El paso por parques como el de Antonio Herrero fue uno de los momentos destacados de la tarde. En este entorno natural, los jóvenes aprovecharon para realizar una breve pausa y concienciar, a su manera, sobre la importancia de mantener limpios los espacios públicos. La retirada de residuos plásticos durante su paso por las zonas ajardinadas fue un gesto que buscaron resaltar como parte de su responsabilidad con el entorno del municipio.
El tramo final del desafío se centró en la zona de la plaza y las calles aledañas, donde la densidad de establecimientos hosteleros facilitó las últimas etapas del reto. En estos momentos, la expedición ya contaba con nuevos acompañantes que se sumaron espontáneamente a la iniciativa. La llegada al último kilómetro se vivió con una mezcla de alivio y satisfacción por haber completado una ruta que unió deporte, ocio y presencia en la vida pública de Boadilla.
Cierre de una jornada de ocio alternativo en Boadilla
El evento concluyó en un conocido quiosco local, donde los participantes realizaron un balance de la experiencia vivida. Los organizadores destacaron que, más allá de la ingesta de bebidas, el objetivo principal era disfrutar de una tarde diferente recorriendo su lugar de residencia de una forma original. La jornada terminó sin incidentes reseñables, respetando en todo momento el orden público y la tranquilidad de las zonas por las que transitaron.
Este tipo de iniciativas, difundidas a través de plataformas digitales, muestran una forma de ocio juvenil que busca la interacción directa con el entorno físico de Boadilla del Monte. Los Papiss consiguieron convertir un simple entrenamiento de carrera en un evento social que recorrió gran parte de la geografía urbana local.
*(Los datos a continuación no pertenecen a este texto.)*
(* ===== verification/Retention.v ===== *)
(** Retention ([crates/logless-core/src/retention.rs]): deleting the partitions
    past their bucket's retention from the store directory.

    The store is a tree of directories and files.  What a failing system call
    says and leaves behind is an argument: [rm_tree] is [remove_dir_all], [rm_file]
    is [remove_file], [rm_dir] is [remove_dir] of an empty directory.  The
    tree holds directories and regular files only; symbolic links are not
    modelled. *)

From stdpp Require Import sorting.
From S2P Require Import Prelude Text Lists Civil Model Partition Tenancy PartsEdge.
Open Scope string_scope.
Open Scope Z_scope.
Open Scope list_scope.

(** ** A directory tree *)

Inductive Node :=
  | File (size : Z)
  | Dir (entries : list (string * Node)).

Fixpoint find_entry (name : string) (es : list (string * Node)) : option Node :=
  match es with
  | [] => None
  | (n, x) :: r => if String.eqb n name then Some x else find_entry name r
  end.

(** The entry replaced, or taken out. *)
Fixpoint put_entry (name : string) (v : option Node) (es : list (string * Node)) : list (string * Node) :=
  match es with
  | [] => []
  | (n, x) :: r =>
      if String.eqb n name then match v with Some y => (n, y) :: r | None => r end
      else (n, x) :: put_entry name v r
  end.

(** The file at a path below a node. *)
Fixpoint file_at (x : Node) (p : path) : option Z :=
  match x, p with
  | File size, [] => Some size
  | Dir es, n :: p' => match find_entry n es with Some y => file_at y p' | None => None end
  | _, _ => None
  end.

(** What is at a path. *)
Fixpoint node_at (x : Node) (p : path) : option Node :=
  match p with
  | [] => Some x
  | n :: q => match x with Dir es => find_entry n es ≫= (fun y => node_at y q) | File _ => None end
  end.

Definition is_dir (x : Node) : bool := match x with Dir _ => true | File _ => false end.

(** ** The report *)

Record ExpiredPartition := mkExpired { e_key : PartitionKey; e_path : path; e_bytes : Z }.
#[export] Instance ExpiredPartition_eq_dec : EqDecision ExpiredPartition.
Proof. solve_decision. Defined.

Record RetentionReport := mkReport {
  expired : list ExpiredPartition;
  bytes_reclaimed : Z;
  orphan_buckets : list PartitionKey;
  errors : list (path * string);
  pinned_kept : Z
}.
Definition report_default : RetentionReport := mkReport [] 0 [] [] 0.

Definition add_error (p : path) (e : string) (r : RetentionReport) : RetentionReport :=
  mkReport (expired r) (bytes_reclaimed r) (orphan_buckets r) (errors r ++ [(p, e)]) (pinned_kept r).
Definition add_orphan (k : PartitionKey) (r : RetentionReport) : RetentionReport :=
  mkReport (expired r) (bytes_reclaimed r) (orphan_buckets r ++ [k]) (errors r) (pinned_kept r).
Definition add_kept (n : Z) (r : RetentionReport) : RetentionReport :=
  mkReport (expired r) (bytes_reclaimed r) (orphan_buckets r) (errors r) (pinned_kept r + n).
Definition add_expired (e : ExpiredPartition) (r : RetentionReport) : RetentionReport :=
  mkReport (expired r ++ [e]) (wadd64 (bytes_reclaimed r) (e_bytes e)) (orphan_buckets r) (errors r) (pinned_kept r).
(* ===== verification/Budget.v ===== *)
(** The disk budget ([crates/logless-core/src/budget.rs]) and the catalog rows it
    works on ([catalog.rs], [store.rs]: the file list and its statements).

    The catalog is the list of its rows.  Whether a statement of the database
    fails, whether the file system removes a file, and what is outside the
    store directory are arguments. *)

From stdpp Require Import sorting.
From S2P Require Import Prelude Text Float Lists Civil Model Partition Tenancy PartsEdge Retention.
Open Scope string_scope.
Open Scope Z_scope.
Open Scope list_scope.

(** ** Pressure *)

Record Watermarks := mkWatermarks { high : f64; critical : f64; reclaim_target : f64 }.
Definition watermarks_default : Watermarks := mkWatermarks (f64_dec 80 2) (f64_dec 95 2) (f64_dec 70 2).

Inductive Pressure := NormalP | HighP | CriticalP.
#[export] Instance Pressure_eq_dec : EqDecision Pressure.
Proof. solve_decision. Defined.

Definition admits_debug (p : Pressure) : bool := match p with CriticalP => false | _ => true end.

Record DiskUsage := mkUsage { wal_bytes : Z; store_bytes : Z; budget_bytes : Z }.

Definition used (u : DiskUsage) : Z := wadd64 (wal_bytes u) (store_bytes u).

Definition fraction (u : DiskUsage) : f64 :=
  if budget_bytes u =? 0 then f64_zero else f64_div (f64_of_Z (used u)) (f64_of_Z (budget_bytes u)).

Definition pressure (u : DiskUsage) (wm : Watermarks) : Pressure :=
  let f := fraction u in
  if f64_ge f (critical wm) then CriticalP else if f64_ge f (high wm) then HighP else NormalP.

(** ** Catalog rows *)

Record FileStats := mkStats {
  st_rows : Z;
  st_bytes : Z;
  min_ts_nanos : Z;
  max_ts_nanos : Z;
  min_observed_nanos : Z;
  max_observed_nanos : Z
}.
Record FileEntry := mkEntry { f_path : path; f_key : PartitionKey; f_stats : FileStats }.
#[export] Instance FileStats_eq_dec : EqDecision FileStats.
Proof. solve_decision. Defined.
#[export] Instance FileEntry_eq_dec : EqDecision FileEntry.
Proof. solve_decision. Defined.

Definition Catalog := list FileEntry.

(** [ORDER BY tenant, idx, event_hour, bucket, path]. *)
Definition row_leb (a b : FileEntry) : bool :=
  let ka := f_key a in
  let kb := f_key b in
  if negb (String.eqb (tenant ka) (tenant kb)) then String.leb (tenant ka) (tenant kb)
  else if negb (String.eqb (index ka) (index kb)) then String.leb (index ka) (index kb)
  else if negb (epoch_hour ka =? epoch_hour kb) then epoch_hour ka <? epoch_hour kb
  else if negb (String.eqb (bucket ka) (bucket kb)) then String.leb (bucket ka) (bucket kb)
  else path_leb (f_path a) (f_path b).
Definition list_files (c : Catalog) : list FileEntry := stable_sort row_leb c.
La combinación de ejercicio y apoyo a la hostelería local fue el eje vertebrador de una tarde que dejó anécdotas entre los presentes.
Finalmente, los participantes se despidieron de sus seguidores con la promesa de seguir realizando actividades que pongan en valor la vida en el municipio. Tras completar los diez kilómetros previstos, el grupo se disolvió para que cada integrante pudiera retomar sus obligaciones cotidianas. Esta crónica de una tarde diferente en Boadilla refleja el dinamismo de su juventud y la capacidad de las calles de la ciudad para albergar propuestas creativas y divertidas.